'''
Lemma Detect_step r d s t : detects r d -> arrival_ok (s, t) ->
  exists d', Detect id s t d = Some d' /\ detects (arrive w r (s, t)) d'.
Proof.
  pose proof (w_pos k w Hk Hw) as Hwp. intros Hd [Hs Ht]. cbn in Hs, Ht.
  destruct (decide (s = 1)) as [->|Hs1]; [by apply Detect_again|].
  destruct Hd as (Ew & Hf & Hc & Ed & Eo & x & Ex & Hx & Es & Hbase & Et).
  pose proof Hbase as (Hfb & Hbelow & Hno & Hall). unfold Detect, findAndAdd, arrive. rewrite Ex, Ew, <- Es.
  rewrite (proj2 (Z.eqb_neq (seq x) 0)), (proj2 (Z.eqb_neq s 1)) by lia. cbn [orb]. rewrite Et.
  destruct (Z.ltb_spec s (seq x)) as [Hlt|Hge]; cbn [andb]; [destruct (t >? newest r) eqn:En; cbn [negb]|].
  - set (f := Z.max (s - w) 1). assert (restart w x s = mkInstance f (newest r) (replicate (Z.to_nat w) false) 0) as ->.
    { unfold restart, f. rewrite Et. f_equal; [destruct (Z.gtb_spec s w); lia|]. destruct Hx as (Hl & _). unfold zlen in Hl.
      rewrite <- Hl, Nat2Z.id. by rewrite const_fmap || (clear; induction (cache x); cbn; congruence). }
    destruct (accept_first (mkInstance f (newest r) (replicate (Z.to_nat w) false) 0) s t) as (x' & E & Hx' & Es' & Hb' & Et');
      [by apply blank_window; lia|cbn; lia|lia|].
    rewrite E. cbn [mbind option_bind fst snd]. eexists. split; [done|]. cbn [seq maxTimestamp] in *.
    split_and!; [done|cbn; lia|cbn; set_solver by lia| |done|].
    + cbn. rewrite Ed, wrap_plus, wrap_plus_r. done.
    + exists x'. split_and!; [cbn [instances]; by rewrite lookup_insert_eq|done|done|done|]. cbn. lia.
  - eexists. split; [done|]. split_and!; [done|done|done|done| |].
    + cbn. by rewrite Eo, wrap_plus.
    + exists x. split_and!; [cbn [instances]; by rewrite lookup_insert_eq|done|done|done|done].
  - destruct (accept_spec k w Hk Hw s t x (came r) Hx) as (x' & E & Hx' & Hb' & Hle & Hno' & Hall' & Et'); [done|done|lia|].
    rewrite E. cbn [mbind option_bind fst snd]. eexists. split; [done|].
    assert (is_base w (first r) ({[s]} ∪ came r) (seq x')) as Hbase'.
    { split_and!; [lia|done|done|]. intros y Hy. destruct (decide (y < seq x)).
      - destruct (Hall y ltac:(lia)) as [?|(z & Hz & Hyz)]; [left; set_solver|right]. exists z. set_solver.
      - destruct (Hall' y ltac:(lia)) as [?|?]; [by left|right]. exists s. set_solver. }
    pose proof (base_of_unique w (first r) ({[s]} ∪ came r) (seq x') ltac:(lia) ltac:(lia) Hbase') as Eb.
    split_and!; [done|done|cbn; intros y; rewrite elem_of_union, elem_of_singleton; intros [->|Hy]; [lia|by apply Hc]| |done|].
    + cbn [counter Dropped]. rewrite Ed, wrap_plus, wrap_plus_r. unfold lost_now, base at 2. cbn [lost first came].
      rewrite Eb, <- Es. f_equal. rewrite (missing_app (first r) (seq x) (seq x')) by lia.
      rewrite (missing_ext (first r) (seq x) ({[s]} ∪ came r) (came r)); [lia|]. intros y Hy. set_solver by lia.
    + exists x'. split_and!; [cbn [instances]; by rewrite lookup_insert_eq|done|by symmetry|done|]. cbn. congruence.
Qed.

Lemma Detect_first name s t : 1 <= s < 2 ^ 64 - 1 -> 0 <= t ->
  exists d, Detect id s t (Init name w) = Some d /\ detects (mkArrivals s {[s]} t 0 0) d.
Proof.
  pose proof (w_pos k w Hk Hw) as Hwp. intros Hs Ht. unfold Detect, findAndAdd. cbn [instances Init windowSize]. rewrite lookup_empty.
  cbn [seq Z.eqb orb set_seq maxTimestamp cache cacheStartIndex]. rewrite Z.ltb_irrefl. cbn [andb].
  destruct (accept_first (mkInstance s 0 (replicate (Z.to_nat w) false) 0) s t) as (x' & E & Hx' & Es & Hb & Et);
    [apply blank_window; [done|lia]|cbn; lia|lia|].
  unfold set_seq. cbn [maxTimestamp cache cacheStartIndex]. rewrite E. cbn [mbind option_bind fst snd]. eexists. split; [done|]. cbn [seq maxTimestamp] in *.
  split_and!; [done|cbn; lia|cbn; set_solver by lia| |done|].
  - cbn [counter Dropped Init]. rewrite wrap_plus_r. done.
  - exists x'. split_and!; [cbn [instances]; by rewrite lookup_insert_eq|done|done|done|]. cbn. lia.
Qed.

Lemma detect_all_ok l r d : detects r d -> Forall arrival_ok l ->
  exists d', detect_all id l d = Some d' /\ detects (foldl (arrive w) r l) d'.
Proof.
  intros Hd Hl. revert r d Hd. induction Hl as [|[s t] l Ha _ IH]; intros r d Hd; cbn [detect_all foldl]; [by exists d|].
  destruct (Detect_step r d s t Hd Ha) as (d1 & -> & Hd1). apply (IH _ _ Hd1).
Qed.

Lemma base_single s : 1 <= s -> base_of w s {[s]} = s + 1.
Proof.
  pose proof (w_pos k w Hk Hw). intros Hs. apply base_of_unique; [lia|lia|]. split_and!; [lia|set_solver by lia|set_solver by lia|].
  intros y Hy. left. set_solver by lia.
Qed.
End Detection.

(** C26: an agent sends a packet and then others, with numbers from 1 to [2^64 - 2], in any
    order and at any times; the window is a power of two of at most [2^62], and the counters
    are those of 64 bits.  A run begins with number one, and with a number below the
    window and a newer time; the window of the latter begins a window below the number.
    The detection of losses never panics; the start of its window is the first number of the
    run that neither came nor is a window below one that came; and the counter of losses
    is the number of those, in this run and in the ones before, that the window passed
    and that had not come.  After number one the marks of the window before are taken for
    numbers of the new run ([carried]).  Those that came after the window had passed them,
    without a newer time, are counted as out of order. *)
Theorem drop_counts k w name id s0 t0 l :
  0 <= k < 63 -> w = 2 ^ k -> 1 <= s0 < 2 ^ 64 - 1 -> 0 <= t0 -> Forall arrival_ok l ->
  let r := foldl (arrive w) (mkArrivals s0 {[s0]} t0 0 0) l in
  exists d x, detect_all id ((s0, t0) :: l) (Init name w) = Some d /\ instances d !! id = Some x /\
    is_base w (first r) (came r) (seq x) /\ seq x = base w r /\
    Dropped (counter d) = u64 (lost_now w r) /\ Disorder (counter d) = u64 (late r).
Proof.
  intros Hk Hw Hs Ht Hl r. destruct (Detect_first k w id Hk Hw name s0 t0 Hs Ht) as (d1 & E1 & Hd1).
  destruct (detect_all_ok k w id Hk Hw l _ _ Hd1 Hl) as (d & E & Hd). cbn [detect_all]. rewrite E1. cbn [mbind option_bind].
  destruct Hd as (_ & _ & _ & Ed & Eo & x & Ex & _ & Es & Hb & _). exists d, x. done.
Qed.

Lemma drop_counts_witness :
  let l := [(12, 100); (13, 100); (40, 101); (11, 101); (3, 200); (5, 200); (1, 300); (2, 300)] in
  let r := foldl (arrive 4) (mkArrivals 10 {[10]} 100 0 0) l in
  exists d x, detect_all 7 ((10, 100) :: l) (Init "flow" 4) = Some d /\ instances d !! 7 = Some x /\
    is_base 4 (first r) (came r) (seq x) /\ seq x = base 4 r /\
    Dropped (counter d) = u64 (lost_now 4 r) /\ Disorder (counter d) = u64 (late r).
Proof.
  apply (drop_counts 2 4 "flow" 7 10 100); [done|done|done|done|].
  repeat constructor; cbn; lia.
Defined.

(** A restart of the agent counts one lost packet, although a restart is not to count
    any: when an agent sends a lower number with a later time, and that number is
    above a window, the counter of losses becomes one. *)
Theorem restart_counts_one k w name id s1 t1 s2 t2 :
  0 <= k < 63 -> w = 2 ^ k -> w < s2 <= s1 -> 2 <= s2 -> s1 < 2 ^ 64 - 1 -> 0 <= t1 < t2 ->
  exists d, detect_all id [(s1, t1); (s2, t2)] (Init name w) = Some d /\ Dropped (counter d) = 1.
Proof.
  intros Hk Hw Hs H2 Hm Ht. pose proof (w_pos k w Hk Hw) as Hwp.
  destruct (Detect_first k w id Hk Hw name s1 t1 ltac:(lia) ltac:(lia)) as (d1 & E1 & Hd1).
  destruct (Detect_step k w id Hk Hw _ _ s2 t2 Hd1) as (d & E & Hd); [by split; cbn; lia|].
  cbn [detect_all]. rewrite E1. cbn [mbind option_bind]. rewrite E. cbn [mbind option_bind]. exists d. split; [done|].
  destruct Hd as (_ & _ & _ & -> & _). unfold arrive, lost_now, base. cbn [first came newest lost late].
  rewrite (proj2 (Z.eqb_neq s2 1)) by lia. rewrite (base_single k w Hk Hw s1) by lia.
  rewrite (proj2 (Z.ltb_lt s2 (s1 + 1))) by lia.
  rewrite (proj2 (Z.gtb_lt t2 t1)) by lia. cbn [first came newest lost late]. rewrite Z.max_l by lia.
  rewrite (missing_none s1 (s1 + 1)) by (lia || set_solver by lia).
  set (b := if decide (w = 1) then s2 + 1 else s2 - w + 1).
  rewrite (base_of_unique w (s2 - w) {[s2]} b).
  - rewrite missing_step by (unfold b; case_decide; lia). rewrite decide_False by set_solver by lia.
    rewrite missing_none; [done|unfold b; case_decide; lia|]. unfold b. case_decide; intros y Hy; set_solver by lia.
  - lia.
  - unfold b. case_decide; lia.
  - unfold b. case_decide; split_and!; try lia; try (set_solver by lia).
    + intros y Hy. destruct (decide (y = s2)); [left; set_solver|right]. exists s2. set_solver by lia.
Qed.

Lemma restart_counts_one_witness :
  exists d, detect_all 7 [(1000, 100); (200, 101)] (Init "flow" 64) = Some d /\ Dropped (counter d) = 1.
Proof. apply (restart_counts_one 6 64); lia. Defined.

(** An agent that starts again from one keeps the marks of the run before: a packet
    of the new run that never came is taken for one that did.  After the numbers [s] and
    [s + 2], the number one moves the window to three and no loss is counted. *)
Theorem first_number_keeps_marks k w name id s t t' :
  2 <= k < 63 -> w = 2 ^ k -> 2 <= s < 2 ^ 64 - 3 -> 0 <= t ->
  exists d x, detect_all id [(s, t); (s + 2, t); (1, t')] (Init name w) = Some d /\ instances d !! id = Some x /\
    seq x = 3 /\ Dropped (counter d) = 0.
Proof.
  intros Hk Hw Hs Ht. assert (0 <= k < 63) as Hk' by lia. pose proof (w_pos k w Hk' Hw) as Hwp.
  assert (4 <= w) as H4 by (rewrite Hw; change 4 with (2 ^ 2); apply Z.pow_le_mono_r; lia).
  destruct (Detect_first k w id Hk' Hw name s t ltac:(lia) ltac:(lia)) as (d1 & E1 & Hd1).
  destruct (Detect_step k w id Hk' Hw _ _ (s + 2) t Hd1) as (d2 & E2 & Hd2); [by split; cbn; lia|].
  assert (arrive w (mkArrivals s {[s]} t 0 0) (s + 2, t) = mkArrivals s ({[s + 2]} ∪ {[s]}) t 0 0) as Er.
  { unfold arrive, base. cbn [first came newest lost late]. rewrite (proj2 (Z.eqb_neq (s + 2) 1)) by lia.
    rewrite (base_single k w Hk' Hw s) by lia.
    rewrite (proj2 (Z.ltb_ge (s + 2) (s + 1))) by lia. by rewrite Z.max_id. }
  rewrite Er in Hd2. assert (base_of w s ({[s + 2]} ∪ {[s]}) = s + 1) as Eb.
  { apply base_of_unique; [lia|lia|]. split_and!; [lia|set_solver by lia|set_solver by lia|]. intros y Hy. left. set_solver by lia. }
  destruct Hd2 as (Ew & _ & _ & Ed & _ & x & Ex & Hx & Es & _ & _). unfold lost_now, base in *. cbn [first came lost] in *.
  rewrite Eb in *. rewrite missing_none in Ed by (lia || set_solver by lia).
  assert (window w (set_seq x 1) {[2]}) as Hx1.
  { destruct Hx as (Hl & Hi & _ & Hm). unfold window. cbn. split_and!; [done|lia|lia|lia|lia|]. intros j Hj. rewrite Hm by lia. f_equal.
    apply bool_decide_ext. rewrite Es. set_solver by lia. }
  destruct (accept_spec k w Hk' Hw 1 t' (set_seq x 1) {[2]} Hx1) as (x' & E & Hx' & _ & Hle & Hno & Hall & _);
    [intros y Hy; cbn; set_solver by lia|set_solver by lia|cbn; lia|]. cbn [seq set_seq] in *.
  assert (seq x' = 3) as E3.
  { destruct (decide (3 < seq x')); [destruct (Hall 3); [lia|set_solver by lia|lia]|].
    destruct (decide (seq x' = 1)); [set_solver|]. destruct (decide (seq x' = 2)); [set_solver|]. lia. }
  cbn [detect_all]. rewrite E1. cbn [mbind option_bind]. rewrite E2. cbn [mbind option_bind]. unfold Detect, findAndAdd.
  rewrite Ex, Ew. rewrite (proj2 (Z.eqb_eq 1 1)), orb_true_r by done. cbn [seq set_seq]. rewrite Z.ltb_irrefl. cbn [andb].
  rewrite E. cbn [mbind option_bind fst snd]. eexists _, x'. split; [done|]. cbn [instances counter Dropped].
  split_and!; [by rewrite lookup_insert_eq|done|]. rewrite Ed, E3, missing_none by (lia || set_solver by lia). done.
Qed.

Lemma first_number_keeps_marks_witness :
  exists d x, detect_all 7 [(50, 9); (52, 9); (1, 10)] (Init "flow" 64) = Some d /\ instances d !! 7 = Some x /\
    seq x = 3 /\ Dropped (counter d) = 0.
Proof. apply (first_number_keeps_marks 6 64 "flow" 7 50 9 10); lia. Defined.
'''
Instructions for the task: From the listing above, return every line that contains the word "taken".

Task output:
    and that had not come.  After number one the marks of the window before are taken for
    of the new run that never came is taken for one that did.  After the numbers [s] and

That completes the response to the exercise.